I have tried to reproduce in an isolated way the problem, but running timings on F.mse_loss alone does not show this problem.

Is there any reason why a synchronization might be happening?

ptrblck · February 8, 2020, 7:34am

How are you detecting the synchronization?
Are you seeing some syncs in nvprof or nsight?

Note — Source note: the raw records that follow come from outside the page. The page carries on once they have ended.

Lemma allow_auth_spec peer name now p :
  policy_ok p -> u64 now -> c_str name <> [] ->
  wp (security_policy_allow_auth_attempt (Some peer) (Some name) now) (fun r p' =>
    acts peer name (backoff_expire now) (backoff_expire now) p p' /\
    r = let w := Z.max (backoff_wait now (peer_view p (pkey peer))) (backoff_wait now (account_view p (akey name))) in
        (w =? 0, w)) p.
Proof.
  intros Hok Hnow Hname. pose proof (pkey_nonempty peer) as Hpk. destruct (akey_spec name Hname) as (Hak & _ & _).
  apply wp_locate; [done|done|done|]. intros i j p1 Hloc Vp Va.
  destruct (located_views _ _ _ _ _ _ Hpk Hak Hloc) as (E1 & E2 & _).
  rewrite Vp in E1. rewrite Va in E2. clear Vp Va. wp_step. wp_step. wp_step.
  eapply wp_mono; [apply (store_peer _ _ i j _ _ p p1 (backoff_expire now (peer_view p (pkey peer))) Hpk Hloc)|].
  { intros _ Hr. by split; [apply peer_reset_ok|]. }
  { rewrite E1. unfold backoff_expire; simpl. by destruct (_ && _). }
  intros [] p2 (Hloc2 & V2 & A2). wp_step. wp_step. wp_step.
  eapply wp_mono; [apply (store_account _ _ i j _ _ p p2 (backoff_expire now (account_view p (akey name))) Hak Hloc2)|].
  { intros _ Hr. by split; [apply account_reset_ok|]. }
  { rewrite A2, E2. unfold backoff_expire; simpl. by destruct (_ && _). }
  intros [] p3 (Hloc3 & V3 & A3). wp_step. wp_step. wp_step. wp_step. cbv zeta. wp_step. rewrite A3.
  split; [by eapply located_acts; eauto; rewrite A3|].
  rewrite <- (backoff_wait_expire now (peer_view _ _)), <- (backoff_wait_expire now (account_view _ _)), <- V2, <- V3
    by apply Hnow.
  unfold backoff_wait, peer_pair, account_pair; simpl. rewrite !wait_test.
  f_equal; [|case_test; breflect; lia]. apply eq_true_iff_eq. rewrite andb_true_iff, !Z.eqb_eq. lia.
Qed.

Lemma peer_fail_store_ok r d : peer_ok r ->
  peer_ok (r <| peer_auth_blocked_until_ms := wrap64 d |>).
Proof. intros []. constructor; simpl; auto using wrap64_u64. Qed.

Lemma account_fail_store_ok r d : account_ok r ->
  account_ok (r <| account_auth_blocked_until_ms := wrap64 d |>).
Proof. intros []. constructor; simpl; auto using wrap64_u64. Qed.

Lemma note_failure_spec peer name now p :
  policy_ok p -> u64 now -> c_str name <> [] ->
  wp (security_policy_note_auth_failure (Some peer) (Some name) now)
    (fun _ p' => acts peer name (backoff_fail peer_delay now) (backoff_fail account_delay now) p p') p.
Proof.
  intros Hok Hnow Hname. pose proof (pkey_nonempty peer) as Hpk. destruct (akey_spec name Hname) as (Hak & _ & _).
  apply wp_locate; [done|done|done|]. intros i j p1 Hloc Vp Va.
  destruct (located_views _ _ _ _ _ _ Hpk Hak Hloc) as (E1 & E2 & Op & Oa).
  rewrite Vp in E1. rewrite Va in E2. clear Vp Va. wp_step. wp_step. wp_step.
  eapply wp_mono; [apply (store_peer _ _ i j _ _ p p1 (Z.min ((peer_view p (pkey peer)).1 + 1) 1000000,
    (peer_view p (pkey peer)).2) Hpk Hloc)|].
  { intros Hb []. breflect. split; [constructor; simpl; auto; lia | done]. }
  { rewrite E1. simpl. destruct Op. case_test; breflect; unfold peer_pair; simpl; f_equal; lia. }
  intros [] p2 (Hloc2 & V2 & A2). wp_step. wp_step. wp_step.
  eapply wp_mono; [apply (store_account _ _ i j _ _ p p2 (Z.min ((account_view p (akey name)).1 + 1) 1000000,
    (account_view p (akey name)).2) Hak Hloc2)|].
  { intros Hb []. breflect. split; [constructor; simpl; auto; lia | done]. }
  { rewrite A2, E2. simpl. destruct Oa. case_test; breflect; unfold account_pair; simpl; f_equal; lia. }
  intros [] p3 (Hloc3 & V3 & A3). wp_step. wp_step. wp_step. wp_step. cbv zeta. wp_step.
  eapply wp_mono; [apply (store_peer _ _ i j _ _ p p3 (backoff_fail peer_delay now (peer_view p (pkey peer))) Hpk Hloc3)|].
  { intros _ Hr. by split; [apply peer_fail_store_ok|]. }
  { rewrite A3. injection V2 as F2 B2. rewrite <- (backoff_fail_ext _ _ _ _ peer_delay_eq). unfold backoff_fail, peer_pair; simpl. rewrite <- F2, B2. by case_test. }
  intros [] p4 (Hloc4 & V4 & A4).
  eapply wp_mono; [apply (store_account _ _ i j _ _ p p4
    (backoff_fail account_delay now (account_view p (akey name))) Hak Hloc4)|].
  { intros _ Hr. by split; [apply account_fail_store_ok|]. }
  { rewrite A4. injection V3 as F3 B3. rewrite <- (backoff_fail_ext _ _ _ _ account_delay_eq). unfold backoff_fail, account_pair; simpl. rewrite <- F3, B3. by case_test. }
  intros [] p5 (Hloc5 & V5 & A5). eapply located_acts; eauto. by rewrite A5.
Qed.

Lemma note_success_spec peer name now p :
  policy_ok p -> u64 now -> c_str name <> [] ->
  wp (security_policy_note_auth_success (Some peer) (Some name) now)
    (fun _ p' => acts peer name (fun _ => (0, 0)) (fun _ => (0, 0)) p p') p.
Proof.
  intros Hok Hnow Hname. pose proof (pkey_nonempty peer) as Hpk. destruct (akey_spec name Hname) as (Hak & _ & _).
  apply wp_locate; [done|done|done|]. intros i j p1 Hloc _ _. wp_step.
  eapply wp_mono; [apply (store_peer _ _ i j true _ p p1 (0, 0) Hpk Hloc); [|done]|].
  { intros _ Hr. by split; [apply peer_reset_ok|]. }
  intros [] p2 (Hloc2 & V2 & A2).
  eapply wp_mono; [apply (store_account _ _ i j true _ p p2 (0, 0) Hak Hloc2); [|done]|].
  { intros _ Hr. by split; [apply account_reset_ok|]. }
  intros [] p3 (Hloc3 & V3 & A3). eapply located_acts; eauto. by rewrite A3.
Qed.

(** * The two admission operations *)

(** What an admission leaves of everything but its own global window. *)
Definition admits (peer : list Z) (p p' : security_policy) : Prop :=
  policy_ok p' /\ accounts p' = accounts p /\
  peer_view p' (pkey peer) = peer_view p (pkey peer) /\
  others peer_view (table_full peer_key (peers p)) (pkey peer) p p'.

iacolippo · February 10, 2020, 9:03am

I have added a dummy operation that artificially increases the running time when not done asynchronously.

for i in range(3):
            torch.mm(input, input.t())

input array is shape (3000, 50000). Unfortunately the code contains some proprietary stuff so I can’t share, I’ll see if I can make a version I can post here. And I’ll run nvprof

iacolippo · February 10, 2020, 1:08pm

I have issues with nvprof and I’m not sysadmin so it’ll take some time to fix that, but I managed to reproduce the issue on a dual GPU machine (2 x V100)

gist.github.com

https://gist.github.com/iacolippo/d7e7c26e980cbd4a9b86c24db6ca922e

async_processing_2gpus.ipynb

{
 "cells": [
  {
   "cell_type": "code",
   "execution_count": 1,
   "metadata": {},
   "outputs": [],
   "source": [
    "from time import time\n",
    "\n",

This file has been truncated. show original

hope this helps in figuring this out!

iacolippo · February 13, 2020, 9:17am

I have tried to reproduce in an even simpler setting, but apparently this happens only when using two GPUs. Doing all the operations on a single GPU gets the same timing for both F.mse_loss and writing it explicitly in terms of difference, power and mean.